In a second weapons case that went to trial last week in Los Angeles, a federal jury on Thursday convicted Samir Fouad Benamor, 48, of Torrance, of being a convicted felon who unlawfully possessed a shotgun in violation of federal law. He was convicted after a three-day trial and will be sentenced on June 5 by United States District Judge S. James Otero. At sentencing, Benamor – who has been previously convicted of six different felonies, including domestic violence, drug trafficking and illegal firearms possessiom – will face a statutory maximum penalty of 10 years in federal prison.
The evidence at Benamor’s trial showed that on June 2, 2016, law enforcement officers with the Torrance Police Department conducted a post-release community supervision search of Benamor’s residence and vehicle in Torrance. During the search of Benamor’s vehicle, a Torrance Police Department Detective located a shotgun under the seat of the vehicle. As Benamor had previously sustained a felony conviction, he was prohibited under federal law from possessing the shotgun in his vehicle. Benamor admitted to another Detective that he unlawfully possessed the shotgun, but claimed that he intended to sell it.
“On behalf of the Torrance Police Department, I would like to express my sincere appreciation to the Bureau of Alcohol, Tobacco, Firearms, and Explosives, as well as the United States Attorney’s Office, for their professionalism and dedication in this matter,” said Torrance Chief of Police Mark Matsuda. “Their partnership with us in this case contributed towards our goal of providing a safe and secure community for our residents.”
In the third firearms-related trial last week, a federal jury in Santa Ana on Thursday convicted Tony Eugene Craig, 45, of North Hollywood, of being a felon in possession of a firearm.
On January 8, 2016, members of the United States Marshals Service’s Pacific Southwest Regional Fugitive Task Force located Craig in North Hollywood. Craig. who had absconded from his federal supervised release, was found hiding in a back bedroom after his girlfriend told Task Force members that he was not home.

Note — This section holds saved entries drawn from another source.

#[export] Instance rig_conn : ConnKernel rig.
Proof.
  refine {| socks := r_socks; watched := r_watched; nonb := r_nonb; waits := fun _ => 0%nat |}.
  - intros X e k Hp. destruct e; try done; cbn -[Z.testbit]; try (by destruct (r_data k)). cbn in Hp. apply Z.eqb_eq in Hp as ->. done.
  - done.
  - intros f t p k. cbn -[spare]. destruct (spare (r_socks k) (-1)) as [fd|] eqn:E; [by apply spare_fresh in E as (? & _ & ?)|].
    apply spare_none in E. intros Hs. rewrite Hs, size_empty in E. unfold crowd in E. lia.
  - intros lfd k. cbn -[spare]. destruct (spare (r_socks k) lfd) as [fd|] eqn:E; [apply spare_fresh in E as (? & ? & ?); split_and!; done || lia|].
    by apply spare_none in E.
  - intros fd k. cbn. by split_and!.
  - intros n r k. cbn -[crowd Nat.ltb]. eexists _, _, _, _, _. split; [reflexivity|]. intros fd Hin Hn.
    destruct (Nat.ltb_spec (size (r_socks k)) crowd); [done|]. by apply elem_of_intersection in Hin as [_ ?].
  - intros fd n bs k k' Hn. cbn. destruct (r_data k); intros [= <- <-]; [done|]. rewrite length_take. lia.
  - intros fd n fl bs sa k k' Hn. cbn. destruct (r_data k); intros [= <- <- <-]; [done|]. rewrite length_take. lia.
  - intros fd bs k. cbn. lia.
  - done.
  - intros ep fd ev k. cbn. by destruct (fd <? 0).
  - intros fd v k Hv. cbn -[Z.testbit]. rewrite Hv. destruct (Z.ltb_spec fd 0), (Z.leb_spec 0 fd); try lia; done.
  - intros ep m t evs k k' [= <- <-]. rewrite <- list_fmap_compose. cbn. split.
    + rewrite list_fmap_id. apply NoDup_elements.
    + apply Forall_fmap, Forall_forall. intros x Hx. cbn. by apply elem_of_elements.
Defined.

Definition idle_rig : rig := Rig ∅ ∅ ∅ [str "hello"; str "hi"].


(** The runs: three turns of the select server leave the connections of the last turns open. *)
Example own_select_runs :
  let '(o, _, k) := run (OwnSelect.select_main (H := sparc64) 2000 3 (replicate (Z.to_nat SocketFunc.MAXLINE) 0)) globals0 idle_rig in
  match o with Done st => bool_decide (allset st = {[3]} ∪ r_socks k) && negb (bool_decide (r_socks k = ∅)) | _ => false end = true.
Proof. by vm_compute. Qed.

(** The poll server reads every entry up to maxi, also the one of a connection it has just accepted, which poll has not
    written: when another client is ready in the same turn the revents it tests is indeterminate. *)
Theorem own_poll_reads_indeterminate :
  (@run _ (PollProofs.polls_kernel id) _
     (OwnPoll.own_poll_loop 2000 2 64 3 (PollServer.PState (PollServer.Entry 3 PollServer.POLLRDNORM None ::
        replicate 63 (PollServer.Entry (-1) 0 None)) 0 (replicate (Z.to_nat SocketFunc.MAXLINE) 0)))
     globals0 (PollProofs.Polls [[(3, PollServer.POLLRDNORM)]; [(3, PollServer.POLLRDNORM); (4, PollServer.POLLRDNORM)]] 4)).1.1 = Halted Fault.
Proof. by vm_compute. Qed.
End OwnServersProofs.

During a protective sweep of the room where Craig was located, law enforcement agents found a loaded .357 Magnum revolver on the floor next to the bed.
Craig had been previously convicted of six different felonies, including domestic violence, drug trafficking and illegal firearms possession. Craig was on supervised release after serving a prison term in relation to a 2003 conviction for conspiracy to distribute cocaine when he was found in possession of the firearm and ammunition.

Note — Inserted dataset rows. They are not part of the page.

(* ===== verification/SockOpenProofs.v ===== *)
(** * The options of the sock program hold when it goes on

    sockopts reads every option back after setting it.  Over any system that
    answers getsockopt with the option's current value and changes an option
    only in a setsockopt of that option (whether setsockopt does what it is
    asked is left open), the options asked for hold when sockopts returns.  The
    argument that a later call does not disturb an earlier option is made on
    the programs: [calls] says which calls a program can make.  With the same
    means: a client that is to join a group never comes to an end. *)
From stdpp Require Import base list numbers strings gmap.
From S2P Require Import Prelude InetAddr Sys Error StreamIO SockAddr Connect Server Hoare SockProg SourceRoute SockOpen.

(** ** The calls a program can make *)
#[local] Transparent call_ call lib mem get_errno put_errno.
Fixpoint calls {A} (P : forall X, sysE X -> Prop) (p : prog A) : Prop :=
  match p with
  | Ret _ => True
  | Sys e c => P _ e /\ forall r, calls P (c r)
  | Lib e c => forall r, calls P (c r)
  | Get c => forall g, calls P (c g)
  | Put _ c => calls P c
  | Halt _ => True
  end.

Lemma calls_bind {A B} P (p : prog A) (f : A -> prog B) : calls P p -> (forall a, calls P (f a)) -> calls P (p ≫= f).
Proof. intros Hp Hf. induction p as [a|X e c IH|X e c IH|c IH|g c IH|h]; cbn in *; naive_solver. Qed.
Lemma calls_mono {A} (P P' : forall X, sysE X -> Prop) (p : prog A) : (forall X e, P X e -> P' X e) -> calls P p -> calls P' p.
Proof. intros H. induction p as [a|X e c IH|X e c IH|c IH|g c IH|h]; cbn in *; naive_solver. Qed.
Lemma calls_call {X} P (e : sysE X) : P X e -> calls P (call e).
Proof. intros He. cbn. split; [done|]. by intros []. Qed.
Lemma calls_call_ {X} P (e : sysE X) : P X e -> calls P (call_ e).
Proof. intros He. unfold call_. apply calls_bind; [by apply calls_call|done]. Qed.
Lemma calls_lib {X} P (e : libE X) : calls P (lib e).
Proof. done. Qed.
Lemma calls_mem {A} P (o : option A) : calls P (mem o).
Proof. by destruct o. Qed.

(** What every call of a program preserves is preserved by the program. *)
Lemma calls_run {K} `{!Kernel K} {A} P (J : K -> Prop) (p : prog A) g k :
  (forall X (e : sysE X) k, P X e -> J k -> J (kcall e k).2) -> (forall X (e : libE X) k, J k -> J (klib e k).2) ->
  calls P p -> J k -> J (run p g k).2.
Proof.
  intros HS HL. revert g k. induction p as [a|X e c IH|X e c IH|c IH|g0 c IH|h]; intros g k Hc HJ; cbn [run]; try done.
  - destruct Hc as [He Hc]. pose proof (HS _ e k He HJ) as H. destruct (kcall e k) as [r k']. by apply IH.
  - pose proof (HL _ e k HJ) as H. destruct (klib e k) as [r k']. by apply IH.
  - by apply IH.
  - by apply IH.
Qed.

Craig faces a statutory maximum penalty of 10 years in federal prison when he is sentenced on June 12 by United States District Andrew J. Guilford.
These three cases are representative of the U.S. Attorney’s Office’s focus on working with both federal and local law enforcement partners to address violent crime and to remove criminals possessing illegal firearms from the street. That focus resulted in a more than three-fold increase in prosecutions of those who illegally possessed weapons between 2014 and 2016, and prosecutors expect the number of those cases to continue to rise.
The case against Hilt and Alexander was investigated by ATF and is being prosecuted by Assistant United States Attorneys Veronica Dragalin and Bryant Yang of the General Crimes Section.
The case against Benamor was investigated by ATF and the Torrance Police Department and is being prosecuted by Assistant United States Attorney Matthew W. O’Brien of the General Crimes Section.
The case against Craig was investigated by ATF and the USMS Pacific Southwest Regional Fugitive Task Force and is being prosecuted by Assistant United States Attorney Khaldoun Shobaki of the General Crimes Section.